_ASSIGNMENT_: Could you retype the whole listing, word for word?

------ MATERIALS PROVIDED

Lemma candidate_ok sent e forced s :
  node_ok sent (view s) → role s ≠ RAFT_ROLE_LEADER → pending_vote s = None →
  current_term s + 1 < 2 ^ 64 →
  let r := raft_convert_to_candidate merge e forced s in
  node_ok (sent ++ r.2) (view r.1).
Proof.
  intros Hok HR Hp Ht. unfold raft_convert_to_candidate.
  case_match; [simpl; by rewrite app_nil_r|].
  destruct (is_HW_config_functional e) eqn:Hhw; cbn [negb]; [|simpl; by rewrite app_nil_r].
  pose proof (no_leader_ok _ _ Hok HR) as Hok0.
  case_match; [simpl; by rewrite app_nil_r|].
  pose proof (proj1 (ok_member _ _ _ Hok)) as Hmm. simpl in Hmm. change (my_member (set_raft_role RAFT_ROLE_CANDIDATE (set_current_term
    (u64 (current_term (set_leader_uuid uuid_null s) + 1)) (set_leader_uuid uuid_null s)))) with (my_member s).
  rewrite Hmm. cbn [negb].
  pose proof (ok_term _ _ _ Hok) as Hterm. simpl in Hterm.
  set (s2 := reset_due_to_convert_to_leader e _).
  assert (Ht2 : current_term s2 = current_term s + 1) by (apply wrap_small; lia).
  destruct (regenerate_marked e s2) as (Hv3 & Ht3 & Hb3 & Hm3 & Hu3).
  set (s3 := regenerate_as_needed e (mark_update_required s2)) in *. rewrite Ht2 in Ht3, Hb3.
  change (raft_members s2) with (raft_members s) in Hm3. change (my_uuid s2) with (my_uuid s) in Hu3.
  destruct (other_members _ _ Hok) as [Hl Hn].
  destruct (send_each_asks e (dispatch_append merge e) forced
    (m_uuid <$> filter (λ p, is_me p = false) (raft_members s)) s3 Hhw) as (o & Ho & Hone & Ha);
    [by rewrite Hu3 | congruence |].
  rewrite Hm3, Ho. specialize (Hone Hl).
  set (s4 := raft_reset_voted_for_me s3).
  assert (Hv4 : view s4 = as_candidate (view s)).
  { unfold s4. rewrite view_reset_votes, Hv3, Ht2. unfold s2. rewrite view_reset_to_leader, view_new_term.
    change (current_term (set_leader_uuid uuid_null s)) with (current_term s).
    rewrite wrap_small by lia. reflexivity. }
  assert (Hok4 : node_ok (sent ++ o) (view s4)).
  { rewrite Hv4. apply as_candidate_ok; [done..| |done]. intros m Hm. simpl. rewrite <- Ht3, <- Hu3. by apply Ha. }
  assert (Hok5 : node_ok (sent ++ o) (view (leader_handle_new_vote e (my_uuid s3) s4))).
  { apply new_vote_ok; [done..|]. intros HC. by destruct (ok_candidate _ _ _ Hok4 HC) as (_ & ? & _). }
  destruct (view_new_vote e (my_uuid s3) s4) as (Hr5 & _).
  unfold new_vote_majority. destruct (is_raft_majority _) eqn:Hmaj; [|done].
  set (s5 := set_last_time_leader_had_a_majority _ _).
  destruct (convert_to_leader_ok M M_nodup merge (sent ++ o) e s5) as [H6 _]; [done | |].
  { right. split; [exact Hr5|]. by apply (majority_won M M_nodup _ s5). }
  destruct (nvmeibt_raft_convert_to_leader merge e s5) as [s6 o']. simpl in *. by rewrite app_assoc.
Qed.

(** A leader that leaves its role does so in a higher term. *)
Definition no_step_down (s s' : raft_ctx) : Prop :=
  role s = RAFT_ROLE_LEADER → role s' = RAFT_ROLE_LEADER ∨ current_term s < current_term s'.

Lemma timeout_ok sent e forced s :
  node_ok sent (view s) → current_term s + 1 < 2 ^ 64 →
  let r := nvmeibt_raft_timeout_occurred merge e forced s in
  no_step_down s r.1 → node_ok (sent ++ r.2) (view r.1).
Proof.
  intros Hok Ht. unfold nvmeibt_raft_timeout_occurred, no_step_down.
  case_bool_decide as HR; [case_match|].
  - intros HS. destruct (leader_timeout_keeps M M_nodup M_null merge sent e s Hok HR) as [[? _] | [HF HT]]; [done|].
    destruct (HS HR) as [E | E]; [congruence | lia].
  - intros _. simpl. by rewrite app_nil_r.
  - intros _. case_match; [|simpl; by rewrite app_nil_r].
    destruct (did_pselect_allow_time e && _) eqn:Hp; [|simpl; by rewrite app_nil_r].
    apply candidate_ok; [done | done | | done].
    apply andb_prop in Hp as [_ Hp]. apply negb_true_iff, orb_false_iff in Hp as [_ Hp].
    apply bool_decide_eq_false, eq_None_not_Some in Hp. unfold pending_vote. by rewrite Hp.
Qed.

------------

_TASK SOLUTION_:
Lemma candidate_ok sent e forced s :
  node_ok sent (view s) → role s ≠ RAFT_ROLE_LEADER → pending_vote s = None →
  current_term s + 1 < 2 ^ 64 →
  let r := raft_convert_to_candidate merge e forced s in
  node_ok (sent ++ r.2) (view r.1).
Proof.
  intros Hok HR Hp Ht. unfold raft_convert_to_candidate.
  case_match; [simpl; by rewrite app_nil_r|].
  destruct (is_HW_config_functional e) eqn:Hhw; cbn [negb]; [|simpl; by rewrite app_nil_r].
  pose proof (no_leader_ok _ _ Hok HR) as Hok0.
  case_match; [simpl; by rewrite app_nil_r|].
  pose proof (proj1 (ok_member _ _ _ Hok)) as Hmm. simpl in Hmm. change (my_member (set_raft_role RAFT_ROLE_CANDIDATE (set_current_term
    (u64 (current_term (set_leader_uuid uuid_null s) + 1)) (set_leader_uuid uuid_null s)))) with (my_member s).
  rewrite Hmm. cbn [negb].
  pose proof (ok_term _ _ _ Hok) as Hterm. simpl in Hterm.
  set (s2 := reset_due_to_convert_to_leader e _).
  assert (Ht2 : current_term s2 = current_term s + 1) by (apply wrap_small; lia).
  destruct (regenerate_marked e s2) as (Hv3 & Ht3 & Hb3 & Hm3 & Hu3).
  set (s3 := regenerate_as_needed e (mark_update_required s2)) in *. rewrite Ht2 in Ht3, Hb3.
  change (raft_members s2) with (raft_members s) in Hm3. change (my_uuid s2) with (my_uuid s) in Hu3.
  destruct (other_members _ _ Hok) as [Hl Hn].
  destruct (send_each_asks e (dispatch_append merge e) forced
    (m_uuid <$> filter (λ p, is_me p = false) (raft_members s)) s3 Hhw) as (o & Ho & Hone & Ha);
    [by rewrite Hu3 | congruence |].
  rewrite Hm3, Ho. specialize (Hone Hl).
  set (s4 := raft_reset_voted_for_me s3).
  assert (Hv4 : view s4 = as_candidate (view s)).
  { unfold s4. rewrite view_reset_votes, Hv3, Ht2. unfold s2. rewrite view_reset_to_leader, view_new_term.
    change (current_term (set_leader_uuid uuid_null s)) with (current_term s).
    rewrite wrap_small by lia. reflexivity. }
  assert (Hok4 : node_ok (sent ++ o) (view s4)).
  { rewrite Hv4. apply as_candidate_ok; [done..| |done]. intros m Hm. simpl. rewrite <- Ht3, <- Hu3. by apply Ha. }
  assert (Hok5 : node_ok (sent ++ o) (view (leader_handle_new_vote e (my_uuid s3) s4))).
  { apply new_vote_ok; [done..|]. intros HC. by destruct (ok_candidate _ _ _ Hok4 HC) as (_ & ? & _). }
  destruct (view_new_vote e (my_uuid s3) s4) as (Hr5 & _).
  unfold new_vote_majority. destruct (is_raft_majority _) eqn:Hmaj; [|done].
  set (s5 := set_last_time_leader_had_a_majority _ _).
  destruct (convert_to_leader_ok M M_nodup merge (sent ++ o) e s5) as [H6 _]; [done | |].
  { right. split; [exact Hr5|]. by apply (majority_won M M_nodup _ s5). }
  destruct (nvmeibt_raft_convert_to_leader merge e s5) as [s6 o']. simpl in *. by rewrite app_assoc.
Qed.

(** A leader that leaves its role does so in a higher term. *)
Definition no_step_down (s s' : raft_ctx) : Prop :=
  role s = RAFT_ROLE_LEADER → role s' = RAFT_ROLE_LEADER ∨ current_term s < current_term s'.

Lemma timeout_ok sent e forced s :
  node_ok sent (view s) → current_term s + 1 < 2 ^ 64 →
  let r := nvmeibt_raft_timeout_occurred merge e forced s in
  no_step_down s r.1 → node_ok (sent ++ r.2) (view r.1).
Proof.
  intros Hok Ht. unfold nvmeibt_raft_timeout_occurred, no_step_down.
  case_bool_decide as HR; [case_match|].
  - intros HS. destruct (leader_timeout_keeps M M_nodup M_null merge sent e s Hok HR) as [[? _] | [HF HT]]; [done|].
    destruct (HS HR) as [E | E]; [congruence | lia].
  - intros _. simpl. by rewrite app_nil_r.
  - intros _. case_match; [|simpl; by rewrite app_nil_r].
    destruct (did_pselect_allow_time e && _) eqn:Hp; [|simpl; by rewrite app_nil_r].
    apply candidate_ok; [done | done | | done].
    apply andb_prop in Hp as [_ Hp]. apply negb_true_iff, orb_false_iff in Hp as [_ Hp].
    apply bool_decide_eq_false, eq_None_not_Some in Hp. unfold pending_vote. by rewrite Hp.
Qed.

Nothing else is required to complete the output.